Top of Exercise data

Lemma add_history_bounded (self : HostMonitor) (m : Measurement) :
  (length (history self) <= HISTORY_MAXLEN)%nat ->
  (length (history (add self m)) <= HISTORY_MAXLEN)%nat.
Proof.
  intros Hle. rewrite add_history, deque_append_lastn by exact Hle.
  rewrite lastn_length. lia.
Qed.

Lemma feed_history_bounded (ms : list Measurement) :
  forall self,
    (length (history self) <= HISTORY_MAXLEN)%nat ->
    (length (history (feed self ms)) <= HISTORY_MAXLEN)%nat.
Proof.
  induction ms as [| m ms' IH]; intros self Hle; cbn.
  - exact Hle.
  - apply IH, add_history_bounded, Hle.
Qed.

Lemma feed_history (ms : list Measurement) :
  forall self,
    (length (history self) <= HISTORY_MAXLEN)%nat ->
    history (feed self ms)
    = lastn HISTORY_MAXLEN (history self ++ entries_from self ms).
Proof.
  induction ms as [| m ms' IH]; intros self Hle; cbn [feed fold_left entries_from].
  - rewrite app_nil_r. symmetry. apply lastn_all, Hle.
  - change (fold_left add ms' (add self m)) with (feed (add self m) ms').
    rewrite IH by (apply add_history_bounded, Hle).
    rewrite add_history, deque_append_lastn by exact Hle.
    rewrite lastn_app_lastn, <- app_assoc. reflexivity.
Qed.

Lemma records_entries_from (ms : list Measurement) :
  forall self, records (entries_from self ms) = ms.
Proof.
  induction ms as [| m ms' IH]; intros self; cbn.
  - reflexivity.
  - unfold records in IH. rewrite IH. destruct m; reflexivity.
Qed.

Lemma init_history_bounded (nm addr : string) :
  (length (history (HostMonitor_init nm addr)) <= HISTORY_MAXLEN)%nat.
Proof. cbn. lia. Qed.
(** ** Global intensity and the queries *)

(** X20.  After [SetGlobalIntensity(v)] the intensity query is the clamped
    [v] times the unscaled sum of the lights' contributions, so
    [SetGlobalIntensity(0)] darkens every point; the colour query does not
    depend on the global intensity; neither query depends on the global
    speed or on the pause flag. *)
Theorem global_intensity_scales (v : R) (Location : FVector) (w : World) :
  Subsystem.GetCombinedIntensityAt Location (Subsystem.SetGlobalIntensity v w) =
    FMath.Clamp v 0 2 * Rsum (map (QuadraticTerm Location) (LightsInRange Location w)) /\
  Subsystem.GetCombinedIntensityAt Location (Subsystem.SetGlobalIntensity 0 w) = 0 /\
  Subsystem.GetCombinedColorAt Location (Subsystem.SetGlobalIntensity v w) =
    Subsystem.GetCombinedColorAt Location w /\
  Subsystem.GetCombinedIntensityAt Location (Subsystem.SetGlobalSpeed v w) =
    Subsystem.GetCombinedIntensityAt Location w /\
  Subsystem.GetCombinedIntensityAt Location (Subsystem.PauseAll w) =
    Subsystem.GetCombinedIntensityAt Location w.
Proof.
  assert (E : forall x,
    Subsystem.GetCombinedIntensityAt Location (Subsystem.SetGlobalIntensity x w) =
    FMath.Clamp x 0 2 * Rsum (map (QuadraticTerm Location) (LightsInRange Location w))).
  { intros x. unfold Subsystem.GetCombinedIntensityAt. simpl.
    rewrite (fold_left_pointwise
               (Subsystem.IntensityStep Location (Subsystem.SetGlobalIntensity x w))
               (Subsystem.IntensityStep Location w)) by reflexivity.
    rewrite intensity_loop. unfold LightsInRange, LiveLights. ring. }
  repeat apply conj.
  - apply E.
  - rewrite E. unfold FMath.Clamp.
    destruct (Rlt_dec 0 0); [lra|]. destruct (Rlt_dec 0 2); lra.
  - apply color_query_ext; reflexivity.
  - apply intensity_query_ext; reflexivity.
  - apply intensity_query_ext; reflexivity.
Qed.

(** X21.  When every live light in range has a non-negative current
    intensity and the global intensity is not negative, the intensity
    query is not negative. *)
Theorem intensity_query_nonneg (Location : FVector) (w : World) :
  0 <= GlobalIntensity (GlobalConfig (Sub w)) ->
  Forall (fun L => 0 <= Light.GetCurrentIntensity L) (LightsInRange Location w) ->
  0 <= Subsystem.GetCombinedIntensityAt Location w.
Proof.
  intros Hg Hall. unfold Subsystem.GetCombinedIntensityAt.
  rewrite intensity_loop. fold (LiveLights w). fold (LightsInRange Location w).
  assert (Hs : 0 <= Rsum (map (QuadraticTerm Location) (LightsInRange Location w))).
  { induction Hall as [|L ls HL _ IH]; simpl; [lra|].
    assert (0 <= QuadraticTerm Location L).
    { unfold QuadraticTerm. apply Rmult_le_pos; [exact HL | apply pow2_ge_0]. }
    fold (Rsum (map (QuadraticTerm Location) ls)). lra. }
  nra.
Qed.

Lemma intensity_query_nonneg_witness :
  0 <= Subsystem.GetCombinedIntensityAt Origin (OneLightWorld (PlainLight Red 5000)).
Proof.
  apply intensity_query_nonneg.
  - simpl. lra.
  - rewrite OneLightWorld_in_range. constructor; [|constructor].
    rewrite PlainLight_intensity. lra.
Defined.

(** X22.  After [Deinitialize] nothing is registered: the intensity query
    is 0, the colour query black, no light is near any point, no sync
    group has a member and no reflection probe is found; the objects
    themselves are not touched. *)
Theorem Deinitialize_spec (w : World) (Location : FVector) (Radius : R) (g : FName) :
  let w' := Deinitialize w in
  Subsystem.GetCombinedIntensityAt Location w' = 0 /\
  Subsystem.GetCombinedColorAt Location w' = Color.Black /\
  GetLightsAtLocation Location Radius w' = [] /\
  Subsystem.GetLightsInSyncGroup g w' = [] /\
  GetBestReflectionAt Location w' = None /\
  Subsystem.SyncGroup g w' = w' /\
  LightHeap w' = LightHeap w /\ ReflectionHeap w' = ReflectionHeap w.
Proof.
  intros w'. unfold w', Deinitialize.
  assert (Hg : Subsystem.GetLightsInSyncGroup g
                 (Subsystem.with_sub w (Subsystem.with_registries (Sub w) [] [] ∅)) = []).
  { unfold Subsystem.GetLightsInSyncGroup. simpl. rewrite lookup_empty. reflexivity. }
  repeat apply conj.
  - unfold Subsystem.GetCombinedIntensityAt. simpl. ring.
  - unfold Subsystem.GetCombinedColorAt. simpl.
    destruct (Rgt_dec 0 0); [lra | reflexivity].
  - reflexivity.
  - exact Hg.
  - reflexivity.
  - unfold Subsystem.SyncGroup. rewrite Hg. reflexivity.
  - reflexivity.
  - reflexivity.
Qed.

(** ** Reflection probes in the registry *)

(** X23.  [RegisterReflection] never creates a duplicate entry and ignores
    a null pointer; a probe that has just been unregistered is not in the
    registry and is never the answer of [GetBestReflectionAt]. *)
Theorem reflection_registry (h : nat) (w : World) (Location : FVector) :
  (NoDup (RegisteredReflections (Sub w)) ->
     NoDup (RegisteredReflections (Sub (RegisterReflection h w)))) /\
  (ReflectionHeap w !! h = None -> RegisterReflection h w = w) /\
  (h ∉ RegisteredReflections (Sub (UnregisterReflection h w))) /\
  GetBestReflectionAt Location (UnregisterReflection h w) <> Some h.
Proof.
  repeat apply conj.
  - intros Hnd. unfold RegisterReflection.
    destruct (ReflectionHeap w !! h); [|exact Hnd].
    destruct (bool_decide (h ∈ RegisteredReflections (Sub w))) eqn:Hin; [exact Hnd|].
    apply bool_decide_eq_false in Hin. simpl. apply NoDup_app. repeat apply conj.
    + exact Hnd.
    + intros k Hk Hk'. apply list_elem_of_singleton in Hk'. subst k. contradiction.
    + apply NoDup_singleton.
  - intros Hn. unfold RegisterReflection. rewrite Hn. reflexivity.
  - simpl. rewrite elem_of_remove_all. tauto.
  - assert (Hinv := BestAmong_loop Location (UnregisterReflection h w)
                      (RegisteredReflections (Sub (UnregisterReflection h w)))
                      [] (None, 0)).
    unfold GetBestReflectionAt.
    destruct (fold_left _ _ _) as [best bw]. unfold BestAmong in Hinv. simpl in *.
    intros ->.
    destruct Hinv as (Hin & _).
    + split; [reflexivity|]. intros k y Hk. apply not_elem_of_nil in Hk. contradiction.
    + apply elem_of_remove_all in Hin. tauto.
Qed.

Lemma reflection_registry_witness :
  NoDup (RegisteredReflections (Sub (RegisterReflection 1 TwoProbeWorld))) /\
  RegisterReflection 7 TwoProbeWorld = TwoProbeWorld.
Proof.
  destruct (reflection_registry 1 TwoProbeWorld Origin) as (Hnd & _).
  destruct (reflection_registry 7 TwoProbeWorld Origin) as (_ & Hnull & _).
  split.
  - apply Hnd. simpl. apply NoDup_cons. split.
    + intros Hin. apply list_elem_of_singleton in Hin. discriminate.
    + apply NoDup_singleton.
  - apply Hnull. reflexivity.
Defined.
Lemma tallies_bind cols1 cols2 f g :
  tallies cols1 f -> tallies cols2 g -> tallies (cols1 ++ cols2) (fun s => f s ≫= g).
Proof.
  intros (r1 & Hl1 & Hr1) (r2 & Hl2 & Hr2).
  exists (l1 ← r1; l2 ← r2; Ok (l1 ++ l2)). split.
  - intros l. destruct r1 as [l1|e1]; simpl; [|done].
    destruct r2 as [l2|e2]; simpl; [|done]. intros [= <-].
    by rewrite fmap_app, (Hl1 l1), (Hl2 l2).
  - intros s Hs. rewrite (Hr1 s Hs). destruct r1 as [l1|e1]; simpl; [|done].
    rewrite Hr2 by by apply tracked_bump_all.
    destruct r2 as [l2|e2]; simpl; [|done]. by rewrite bump_all_app.
Qed.

Lemma tallies_score param (ok : result bool) :
  param ∈ initialize_parameters ->
  tallies [param] (fun s => s1 ← incr_total param s; b ← ok;
                            if b : bool then incr_correct param s1 else Ok s1).
Proof.
  intros Hin. exists (b ← ok; Ok [(param, b)]). split.
  - intros l. destruct ok as [b|e1]; simpl; [|done]. by intros [= <-].
  - intros s Hs. pose proof (tracked_lookup s param Hs Hin) as Hsome.
    destruct ok as [b|e1]; simpl.
    + by rewrite <- (score_bump param b s Hsome).
    + destruct Hsome as [st Hst]. by rewrite (incr_total_some _ _ _ Hst).
Qed.

Lemma tallies_combined param a b cval :
  param ∈ initialize_parameters ->
  tallies [param] (fun s =>
    s1 ← incr_total param s;
    combined_pred ← py_max a b;
    actual_val ← convert_excel_value <$> Ok cval;
    if py_eq combined_pred (PInt actual_val)
    then incr_correct param s1 else Ok s1).
Proof.
  intros Hin.
  apply (tallies_ext _ _ (fun s =>
    s1 ← incr_total param s;
    ok ← (combined_pred ← py_max a b;
          Ok (py_eq combined_pred (PInt (convert_excel_value cval))));
    if ok : bool then incr_correct param s1 else Ok s1)).
  - intros s. destruct (incr_total param s); [|done]. simpl.
    by destruct (py_max a b).
  - by apply tallies_score.
Qed.

Lemma tallies_check_complexity pred actual :
  tallies (counted_columns pred actual ("complexity_level", "Complexity Level"))
          (check_complexity pred actual).
Proof.
  unfold check_complexity, counted_columns. simpl fst. simpl snd.
  destruct (_ && _); [|apply tallies_ok].
  apply (tallies_score "Complexity Level" (Ok _)). by_evaluation.
Qed.

Lemma tallies_check_type pred actual :
  tallies (counted_columns pred actual ("type", "Type")) (check_type pred actual).
Proof.
  unfold check_type, counted_columns. simpl fst. simpl snd.
  destruct (_ && _); [|apply tallies_ok].
  apply (tallies_score "Type" (Ok _)). by_evaluation.
Qed.

Lemma tallies_check_material pred actual :
  tallies (counted_columns pred actual ("material", "Material"))
          (check_material pred actual).
Proof.
  unfold check_material, counted_columns. simpl fst. simpl snd.
  destruct (_ && _); [|apply tallies_ok].
  apply (tallies_score "Material" (Ok _)). by_evaluation.
Qed.

(** In the process map the combined columns stand with their own keys
    only. *)
Lemma process_map_combined_keys :
  Forall (fun item =>
            (item.2 = "Fab Weld" -> item.1 ∈ ["fab"; "weld"])
            /\ (item.2 = "Press Inserts" -> item.1 ∈ ["press"; "inserts"]))
         create_process_map.
Proof. by_evaluation. Qed.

Bottom of Exercise data

◆ What the exercise asks ◆
Go through the records above and copy each line where "assert" is found.

◆ Task answer ◆
  assert (E : forall x,
  assert (Hs : 0 <= Rsum (map (QuadraticTerm Location) (LightsInRange Location w))).
    assert (0 <= QuadraticTerm Location L).
  assert (Hg : Subsystem.GetLightsInSyncGroup g
  - assert (Hinv := BestAmong_loop Location (UnregisterReflection h w)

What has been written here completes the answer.